Bittar já havia chamado atenção no ano passado quando apresentou um Projeto de Lei ao lado do senador Flavio Bolsonaro para acabar com a Reserva Legal. Se fosse aprovado, as propriedades rurais ficariam liberadas para o desmatamento de vegetação nativa. O PL não foi adiante, mas não antes de os senadores afirmarem que “o aquecimento global era discurso apocalíptico para barrar o progresso” e que os EUA eram mais ricos que o Brasil porque derrubaram suas florestas a favor da agricultura.

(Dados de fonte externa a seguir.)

(** The conjugate addition: [P] is the difference and [Q] the sum. *)
Lemma ladder_diff pts m z r r' bit : ladder_at pts m z r -> ladder_law pts m bit ->
  on_points (xycz_add_c true) bit r = Some r' ->
  on_points (xycz_add_c false) bit r = Some r' /\
  exists z', 
    rep (if bit then pts 1 else neg_point (pts 1)) z' (fst (r_get r' bit)) (snd (r_get r' bit)) /\
    rep (pts (2 * m + 1)) z' (fst (r_get r' (negb bit))) (snd (r_get r' (negb bit))).
Proof.
  intros [H0 H1] [Hs Hd _] H. destruct (on_points_inv _ _ _ _ H) as (x1 & y1 & x2 & y2 & E & G1 & G2).
  rewrite G1, G2. cbn [fst snd].
  destruct bit; cbn [r_get negb] in E;
    (edestruct xycz_add_c_rep as (Hrun & HS & HR); [..|exact E|];
      [exact H1 || exact H0|exact H0 || exact H1|exact Hs|exact Hd|]);
    (split; [eapply on_points_run; [exact H|]; intros ???? E'; cbn [r_get negb] in *;
       rewrite E in E'; injection E' as <- <- <- <-; exact Hrun|]); eauto.
Qed.

(** The addition of the sum and the difference: the points of the next prefix. *)
Lemma ladder_sum pts m z r r' bit : ladder_law pts m bit ->
  rep (if bit then pts 1 else neg_point (pts 1)) z (fst (r_get r bit)) (snd (r_get r bit)) ->
  rep (pts (2 * m + 1)) z (fst (r_get r (negb bit))) (snd (r_get r (negb bit))) ->
  on_points (xycz_add true) (negb bit) r = Some r' ->
  on_points (xycz_add false) (negb bit) r = Some r' /\
  ladder_at pts (2 * m + (if bit then 1 else 0))
    (z * (val (fst (r_get r bit)) - val (fst (r_get r (negb bit))))) r'.
Proof.
  intros [_ _ Hn] HD HS H.
  destruct (on_points_inv _ _ _ _ H) as (x1 & y1 & x2 & y2 & E & G1 & G2).
  rewrite negb_involutive in *.
  assert (chord (pts (2 * m + 1)) (if bit then pts 1 else neg_point (pts 1))
    (if bit then pts (2 * m + 2) else pts (2 * m))) as Hc by (destruct bit; exact Hn).
  destruct (xycz_add_rep _ _ _ _ _ _ _ _ _ _ _ _ HS HD Hc E) as (Hrun & H1 & H2).
  split.
  - eapply on_points_run; [exact H|]. intros ???? E'. rewrite negb_involutive in *.
    rewrite E in E'. injection E' as <- <- <- <-. exact Hrun.
  - destruct bit; cbn [r_get negb] in *; split; rewrite ?G1, ?G2; cbn [fst snd].
    + exact H1.
    + replace (2 * m + 1 + 1) with (2 * m + 2) by lia. exact H2.
    + rewrite Z.add_0_r. exact H2.
    + rewrite Z.add_0_r. exact H1.
Qed.

Lemma ladder_nb_spec scalar i : vli_ok scalar -> 0 <= i < 256 ->
  ladder_nb scalar i = negb (Z.testbit (val scalar) i).
Proof.
  intros Hs Hi. unfold ladder_nb. pose proof (vli_test_bit_spec scalar i Hs Hi) as [H1 H2].
  destruct (Z.eqb_spec (vli_test_bit scalar i) 0) as [E|E];
    destruct (Z.testbit (val scalar) i); try done; exfalso; naive_solver.
Qed.

Lemma prefix_step n i : 0 <= i ->
  n / 2 ^ i = 2 * (n / 2 ^ (i + 1)) + (if Z.testbit n i then 1 else 0).
Proof.
  intros Hi. rewrite Z.pow_add_r, <- Z.div_div by lia. change (2 ^ 1) with 2.
  pose proof (Z.testbit_spec' n i Hi) as Hb.
  pose proof (Z.div_mod (n / 2 ^ i) 2 ltac:(lia)).
  destruct (Z.testbit n i); cbn [Z.b2z] in Hb; lia.
Qed.

Lemma ladder_loop_spec pts scalar n : vli_ok scalar -> Z.of_nat n < 256 -> forall r r' z,
  (forall i, 0 < i <= Z.of_nat n ->
     ladder_law pts (val scalar / 2 ^ (i + 1)) (Z.testbit (val scalar) i)) ->
  ladder_at pts (val scalar / 2 ^ (Z.of_nat n + 1)) z r ->
  ladder_loop true scalar n r = Some r' ->
  ladder_loop false scalar n r = Some r' /\ exists z', ladder_at pts (val scalar / 2) z' r'.
Proof.
  intros Hs Hn. induction n as [|n IH]; intros r r' z Hlaw Hat H; cbn [ladder_loop] in *.
  { injection H as <-. split; [done|]. exists z. exact Hat. }
  remember (Z.of_nat (S n)) as i eqn:Ei. rewrite ladder_nb_spec in H by (done || lia).
  rewrite ladder_nb_spec by (done || lia). rewrite negb_involutive in *.
  apply bind_Some_inv in H as (ra & Ea & H). apply bind_Some_inv in H as (rb & Eb & H).
  destruct (ladder_diff _ _ _ _ _ _ Hat (Hlaw i ltac:(lia)) Ea) as (Ra & z1 & HD & HS).
  destruct (ladder_sum _ _ _ _ _ _ (Hlaw i ltac:(lia)) HD HS Eb) as (Rb & Hat').
  rewrite <- prefix_step in Hat' by lia. replace i with (Z.of_nat n + 1) in Hat' by lia.
  destruct (IH ltac:(lia) rb r' _ (fun j Hj => Hlaw j ltac:(lia)) Hat' H) as (Rc & Hz).
  split; [|exact Hz].
  eapply ecc_bind_run; [exact Ra|]. eapply ecc_bind_run; [exact Rb|]. exact Rc.
Qed.

(** ** The initial doubling *)

Lemma initial_double_spec x y iz P R r : reduced x -> reduced y ->
  P = (val x, val y) -> tangent P R ->
  (forall z, iz = Some z -> vli_ok z /\ vli_is_zero z = false) ->
  xycz_initial_double true x y iz = Some r ->
  xycz_initial_double false x y iz = Some r /\
  exists z, let '(x1, y1, x0, y0) := r in rep P z x0 y0 /\ rep R z x1 y1.
Proof.
  intros Hx Hy HP HR Hiz H. unfold xycz_initial_double in *.
  set (z0 := default [1; 0; 0; 0] iz) in *.
  assert (vli_ok z0 /\ vli_is_zero z0 = false) as [Hz0 Hnz].
  { subst z0. destruct iz as [z|]; cbn [default]; [by apply Hiz|].
    split; [apply (bool_decide_unpack _); vm_compute; exact I|reflexivity]. }
  clearbody z0. clear Hiz.
  apply bind_Some_inv in H as ([x1 y1] & E1 & H). apply bind_Some_inv in H as ([[x1' y1'] z'] & E2 & H).
  apply bind_Some_inv in H as ([x2 y2] & E3 & H). injection H as <-.
  destruct (apply_z_spec _ _ _ _ (reduced_ok _ Hx) (reduced_ok _ Hy) Hz0 E1)
    as (R1 & Hx1 & Hy1 & Vx1 & Vy1). cbn [fst snd] in *.
  assert (rep P (val z0) x1 y1) as Hrep by (subst P; repeat (split; [assumption|]); exact Vy1).
  destruct (double_rep _ _ _ _ _ _ _ _ Hrep Hz0 Hnz HR E2) as (R2 & Hz' & HR' & _).
  destruct (apply_z_spec _ _ _ _ (reduced_ok _ Hx) (reduced_ok _ Hy) (reduced_ok _ Hz') E3)
    as (R3 & Hx2 & Hy2 & Vx2 & Vy2). cbn [fst snd] in *.
  split.
  - eapply ecc_bind_run; [exact R1|]. cbv beta iota. eapply ecc_bind_run; [exact R2|]. cbv beta iota.
    eapply ecc_bind_run; [exact R3|]. reflexivity.
  - exists (val z'). split; [subst P; repeat (split; [assumption|]); exact Vy2|exact HR'].
Qed.

(** ** The whole multiplication *)

(** After the ladder: the last difference and sum, and the denominator to invert. *)
Lemma mult_ladder_spec pts point scalar iz n r nb d :
  vli_ok scalar -> reduced (px point) -> reduced (py point) ->
  n = vli_num_bits scalar -> 2 <= n ->
  (forall z, iz = Some z -> vli_ok z /\ vli_is_zero z = false) ->
  pts 1 = (val (px point), val (py point)) -> tangent (pts 1) (pts 2) ->
  (forall i, 0 <= i < n - 1 ->
     ladder_law pts (val scalar / 2 ^ (i + 1)) (Z.testbit (val scalar) i)) ->
  mult_ladder true point scalar iz n = Some (r, nb, d) ->
  mult_ladder false point scalar iz n = Some (r, nb, d) /\
  let bit := Z.testbit (val scalar) 0 in
  nb = negb bit /\ reduced d /\ exists z,
    rep (if bit then pts 1 else neg_point (pts 1)) z (fst (r_get r bit)) (snd (r_get r bit)) /\
    rep (pts (2 * (val scalar / 2) + 1)) z (fst (r_get r (negb bit))) (snd (r_get r (negb bit))) /\
    val d ≡p (val (fst (r1 r)) - val (fst (r0 r))) * val (snd (r_get r bit)) * val (px point).
Proof.
  intros Hs Hx Hy En Hn Hiz HP1 HP2 Hlaw H. unfold mult_ladder in *.
  rewrite (vli_num_bits_spec scalar Hs) in En. pose proof (vli_range _ Hs) as Hrs.
  destruct (Z.eqb_spec (val scalar) 0); [lia|].
  assert (Z.log2 (val scalar) < 256) as Hlog by (apply Z.log2_lt_pow2; lia).
  apply bind_Some_inv in H as ([[[x1 y1] x0] y0] & E1 & H).
  apply bind_Some_inv in H as (ra & E2 & H). rewrite ladder_nb_spec in H by (done || lia).
  rewrite ladder_nb_spec by (done || lia). rewrite negb_involutive in *. apply bind_Some_inv in H as (rb & E3 & H).
  destruct (initial_double_spec _ _ _ _ _ _ Hx Hy HP1 HP2 Hiz E1) as (R1 & z & H0 & H1).
  assert (val scalar / 2 ^ (Z.of_nat (Z.to_nat (n - 2)) + 1) = 1) as Hpre.
  { replace (Z.of_nat (Z.to_nat (n - 2)) + 1) with (Z.log2 (val scalar)) by lia.
    pose proof (Z.log2_spec (val scalar) ltac:(lia)) as [? Hlt].
    rewrite Z.pow_succ_r in Hlt by apply Z.log2_nonneg.
    symmetry. apply (Z.div_unique _ _ 1 (val scalar - 2 ^ Z.log2 (val scalar))); lia. }
  destruct (ladder_loop_spec pts scalar (Z.to_nat (n - 2)) Hs ltac:(lia)
    (mk_ladder (x0, y0) (x1, y1)) ra z) as (R2 & za & Hat);
    [intros i Hi; apply Hlaw; lia|rewrite Hpre; split; [exact H0|exact H1]|exact E2|].
  replace (val scalar / 2) with (val scalar / 2 ^ (0 + 1)) in * by done.
  destruct (ladder_diff _ _ _ _ _ _ Hat (Hlaw 0 ltac:(lia)) E3) as (R3 & zb & HD & HS).
  set (bit := Z.testbit (val scalar) 0) in *.
  assert (reduced (fst (r1 rb)) /\ reduced (fst (r0 rb)) /\ reduced (snd (r_get rb bit))) as (? & ? & ?).
  { destruct HD as (? & ? & _), HS as (? & ? & _).
    destruct bit; split; [assumption|split; assumption|assumption|split; assumption]. }
  pose proof (msub_red (fst (r1 rb)) (fst (r0 rb)) ltac:(done) ltac:(done)) as Hm.
  apply bind_Some_inv in H as (d1 & E4 & H). apply mul_spec in E4 as (R4 & Hd1 & V1);
    [|by apply reduced_ok..].
  apply bind_Some_inv in H as (d2 & E5 & H). apply mul_spec in E5 as (R5 & Hd2 & V2);
    [|by apply reduced_ok..].
  injection H as <- <- <-. split.
  - eapply ecc_bind_run; [exact R1|]. cbv beta iota. eapply ecc_bind_run; [exact R2|].
    eapply ecc_bind_run; [exact R3|]. eapply ecc_bind_run; [exact R4|]. eapply ecc_bind_run; [exact R5|].
    reflexivity.
  - split; [done|]. split; [done|]. exists zb. split; [exact HD|]. split; [exact HS|].
    rewrite V2, V1. by rewrite (proj2 (msub_spec (fst (r1 rb)) (fst (r0 rb)) ltac:(done) ltac:(done))).
Qed.

(** The denominator that the final inversion computes is the inverse of the one of the sum. *)
Lemma final_denominator (bit : bool) (x y : Z) z zi d xb xn r1x r0x yb :
  zi * d ≡p 1 -> d ≡p (r1x - r0x) * yb * x ->
  xb - xn = (if bit then r1x - r0x else r0x - r1x) ->
  xb ≡p x * z ^ 2 -> yb ≡p (if bit then y else - y) * z ^ 3 ->
  z * (xb - xn) * (zi * y * xb) ≡p 1.
Proof.
  intros Hi Hd Hx Hxb Hyb. rewrite <- Hi, Hd, Hyb, Hx, Hxb. destruct bit; apply eqp_eq; ring.
Qed.

Lemma vli_mod_inv_spec d r : vli_ok d -> vli_mod_inv d curve_p = Some r ->
  reduced r /\ (Z.gcd (val d) p256 = 1 -> val r * val d ≡p 1).
Proof.
  intros Hd E.
  destruct (vli_mod_inv_correct_aux d curve_p Hd curve_p_ok) as (r' & E' & Hr & Hlt & Hv);
    [reflexivity|reflexivity|]. rewrite E in E'. injection E' as <-.
  split; [split; [exact Hr|exact Hlt]|]. change (val curve_p) with p256 in Hv. intros Hg.
  destruct (Z.eqb_spec (val d) 0) as [E0|_].
  - exfalso. rewrite E0 in Hg. vm_compute in Hg. discriminate.
  - rewrite Hg in Hv. exact Hv.
Qed.
Lemma le_val_app l k : le_val (l ++ k) = le_val l + 256 ^ zlen l * le_val k.
Proof.
  induction l as [|b l IH]; [unfold zlen; simpl; lia|].
  rewrite zlen_cons, Z.pow_add_r by (pose proof (zlen_nonneg l); lia).
  cbn [le_val app]. rewrite IH. lia.
Qed.

Lemma bytes_ok_take_drop n m b : bytes_ok b -> bytes_ok (take n (drop m b)).
Proof. intros Hb. by apply Forall_take, Forall_drop. Qed.

Lemma bytes2native_digits b : 32 <= zlen b -> bytes_ok b ->
  ecc_bytes2native b = (fun i => le_val (take 8 (drop (8 * i) b))) <$> seq 0 4.
Proof.
  intros Hl Hb. unfold ecc_bytes2native. change NUM_ECC_DIGITS with 4%nat.
  apply list_fmap_ext. intros i x Hx. apply lookup_seq in Hx as [-> Hi].
  apply digit_of_bytes_val; [|by apply bytes_ok_take_drop].
  rewrite length_take, length_drop. unfold zlen in Hl. lia.
Qed.

Lemma bytes2native_spec b : 32 <= zlen b -> bytes_ok b ->
  vli_ok (ecc_bytes2native b) /\ val (ecc_bytes2native b) = le_val (take 32 b).
Proof.
  intros Hl Hb. rewrite bytes2native_digits by done.
  assert (forall i, (i < 4)%nat -> is_u64 (le_val (take 8 (drop (8 * i) b)))) as Hr.
  { intros i Hi. pose proof (le_val_range _ (bytes_ok_take_drop 8 (8 * i) b Hb)) as H.
    assert (zlen (take 8 (drop (8 * i) b)) = 8) as E by len_lia. rewrite E in H. exact H. }
  split; [split; [done|]|].
  - apply Forall_fmap, Forall_forall. intros i Hi. apply in_seq in Hi. apply Hr. lia.
  - assert (take 32 b = take 8 (drop (8 * 0) b) ++ take 8 (drop (8 * 1) b) ++
      take 8 (drop (8 * 2) b) ++ take 8 (drop (8 * 3) b)) as ->.
    { change (8 * 0)%nat with 0%nat. change (8 * 1)%nat with 8%nat.
      change (8 * 2)%nat with (8 + 8)%nat. change (8 * 3)%nat with (8 + 8 + 8)%nat.
      rewrite drop_0, <- !drop_drop, !take_take_drop. reflexivity. }
    rewrite !le_val_app. assert (forall i, (i < 4)%nat -> zlen (take 8 (drop (8 * i) b)) = 8) as E.
    { intros i Hi. len_lia. }
    rewrite !E by lia. cbn [seq fmap list_fmap val]. lia.
Qed.
Lemma unlink_spec xs l d ys u m :
  holds q rc G F (xs ++ (l, d) :: ys) u m ->
  wp (unlink q (final xs) l) (fun r m' => r = d /\ holds q rc G F (xs ++ ys) u m') m.
Proof.
  intros (cs & -> & HL). pose proof (lists_lookup _ _ _ _ _ _ _ HL) as Hl.
  unfold unlink. destruct (nil_or_snoc xs) as [->|(as_ & [t d0] & ->)].
  - cbn [app] in *. q_steps.
    destruct ys as [|[k e] ys]; cbn [first hd_error fmap option_fmap option_map fst] in *;
      q_steps; (split; [done|]); held; apply (lists_tail _ _ _ _ _ _ HL).
  - rewrite <- !app_assoc in *. cbn [app] in *.
    pose proof (lists_lookup _ _ _ _ _ _ _ HL) as Ht. cbn in Ht.
    assert (t <> l) as Htl by (intros ->; destruct HL as [_ Hnd _ _]; nodes; set_solver).
    q_steps.
    destruct ys as [|[k e] ys]; cbn [first hd_error fmap option_fmap option_map fst] in *;
      q_steps; (split; [done|]); rewrite ?app_nil_r; held;
      erewrite <- first_app;
      apply (lists_remove_after _ _ _ _ _ _ _ _ _ HL).
Qed.

(** ** The operations against the abstract queue *)

(** The state an operation leaves is that of the abstract operation. *)
Definition post (o : op U) (xs : list Z) (u : U) (r : res) (m : mem U) : Prop :=
  exists ls' u', holds q rc G F ls' u' m /\ spec o xs u = (r, ls'.*2, u').

Lemma push_after_spec e d ls u m :
  holds q rc G F ls u m ->
  wp (queue_push_after (Some q) e d) (fun b => post (Push_after e d) ls.*2 u (RBool b)) m.
Proof.
  intros (cs & -> & HL). cbn [queue_push_after]. q_steps.
  eapply wp_find; [by exists cs|].
  unfold post. cbn [spec]. rewrite split_find_fmap.
  destruct (split_find (Z.eqb e ∘ snd) ls) as [[[a [l e0]] b]|] eqn:Hs; q_steps.
  2:{ exists ls, u. split; [by exists cs | done]. }
  apply split_find_app in Hs as [-> _].
  apply wp_entry_new. intros n Hn.
  pose proof (lists_lookup _ _ _ _ _ _ _ HL) as Hl.
  assert (l <> n) as Hln by congruence. q_steps. rewrite insert_insert_eq.
  assert (lists (<[l:=Entry e0 (Some n)]> (<[n:=Entry d (first b)]> cs))
    (Some (first_of a l)) (a ++ (l, e0) :: (n, d) :: b) F) as HL'.
  { erewrite <- first_app. by apply lists_insert_after. }
  destruct b as [|[k e1] b]; cbn [first hd_error fmap option_fmap option_map fst] in *;
    q_steps; [exists (a ++ [(l, e0); (n, d)]), u | exists (a ++ (l, e0) :: (n, d) :: (k, e1) :: b), u];
    (split; [held; exact HL' | by rewrite !fmap_app]).
Qed.

Lemma find_spec f d ls u m :
  holds q rc G F ls u m ->
  wp (queue_find (Some q) f d) (fun x => post (Find f d) ls.*2 u (RData x)) m.
Proof.
  intros (cs & -> & HL). cbn [queue_find]. q_steps.
  eapply wp_find; [by exists cs|]. unfold post. cbn [spec]. rewrite split_find_fmap.
  match goal with |- context [split_find ?h ls] => destruct (split_find h ls) as [[[a [l e0]] b]|] eqn:Hs end;
    q_steps.
  2:{ exists ls, u. split; [by exists cs | done]. }
  apply split_find_app in Hs as [-> _].
  pose proof (lists_lookup _ _ _ _ _ _ _ HL) as Hl. q_steps.
  exists (a ++ (l, e0) :: b), u.
  rewrite <- (first_app a l e0 b). split; [by exists cs | done].
Qed.

Lemma remove_if_spec f ls u m :
  holds q rc G F ls u m ->
  wp (queue_remove_if (Some q) (Some f)) (fun x => post (Remove_if f) ls.*2 u (RData x)) m.
Proof.
  intros (cs & -> & HL). cbn [queue_remove_if]. q_steps.
  eapply wp_find; [by exists cs|]. unfold post. cbn [spec]. rewrite split_find_fmap.
  destruct (split_find (f ∘ snd) ls) as [[[a [l e0]] b]|] eqn:Hs; q_steps.
  2:{ exists ls, u. split; [by exists cs | done]. }
  apply split_find_app in Hs as [-> _].
  eapply wp_mono, unlink_spec; [|by exists cs]. intros r m' [-> Hm'].
  exists (a ++ b), u. split; [done|]. by rewrite fmap_app.
Qed.

Lemma remove_spec d ls u m :
  holds q rc G F ls u m ->
  wp (queue_remove (Some q) d) (fun b => post (Remove d) ls.*2 u (RBool b)) m.
Proof.
  intros (cs & -> & HL). cbn [queue_remove]. q_steps.
  eapply wp_find; [by exists cs|]. unfold post. cbn [spec]. rewrite split_find_fmap.
  destruct (split_find (Z.eqb d ∘ snd) ls) as [[[a [l e0]] b]|] eqn:Hs; q_steps.
  2:{ exists ls, u. split; [by exists cs | done]. }
  apply split_find_app in Hs as [-> _].
  eapply wp_mono, unlink_spec; [|by exists cs]. intros r m' [-> Hm']. q_steps.
  exists (a ++ b), u. split; [done|]. by rewrite fmap_app.
Qed.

Ontem, irritado com uma pergunta da jornalista na Globonews, Bittar a chamou de “querida”, para depois confundir Nelson Rodrigues com Nelson Gonçalves e afirmar que “a vida é como ela é”. Queria dizer que o governo enfrentaria resistências caso tentasse cortar gastos para financiar o programa, e que por isso buscou outro caminho. Como todo sem noção, não percebeu que confessava naquele momento o truque da contabilidade criativa.
Brasil fica para trás
Enquanto a bolsa brasileira está em último lugar na comparação com outras seis economias emergentes (veja ao lado), com perdas de 42% em dólar este ano, o principal índice da Coreia do Sul tem valorização de 4,85%. Curiosamente, o país asiático foi dos que melhor controlou a pandemia, com testes em massa, rastreamentos e isolamento social. No Brasil o governo deixou o vírus correr solto, ao mesmo tempo em que abriu a torneira dos gastos. O resultado foi desvalorização da moeda e queda da bolsa, que em reais também não voltou ao nível pré-pandemia.
Locador X locatário
O Sindicato da Habitação de São Paulo (Secovi-SP) já fez as contas para o reajuste dos aluguéis tendo como referência o IGP-M. O índice calculado pela FGV disparou 17,94% nos 12 meses até agosto e pode dar dor de cabeça aos inquilinos. Mas para o professor Luiz Roberto Cunha, da PUC-Rio, não faz sentido usar esse indicador, que tem forte influência do dólar e está fora da realidade: “O mercado está do lado do inquilino. Fora locais específicos, não é hora de ficar com imóvel vazio”, afirmou.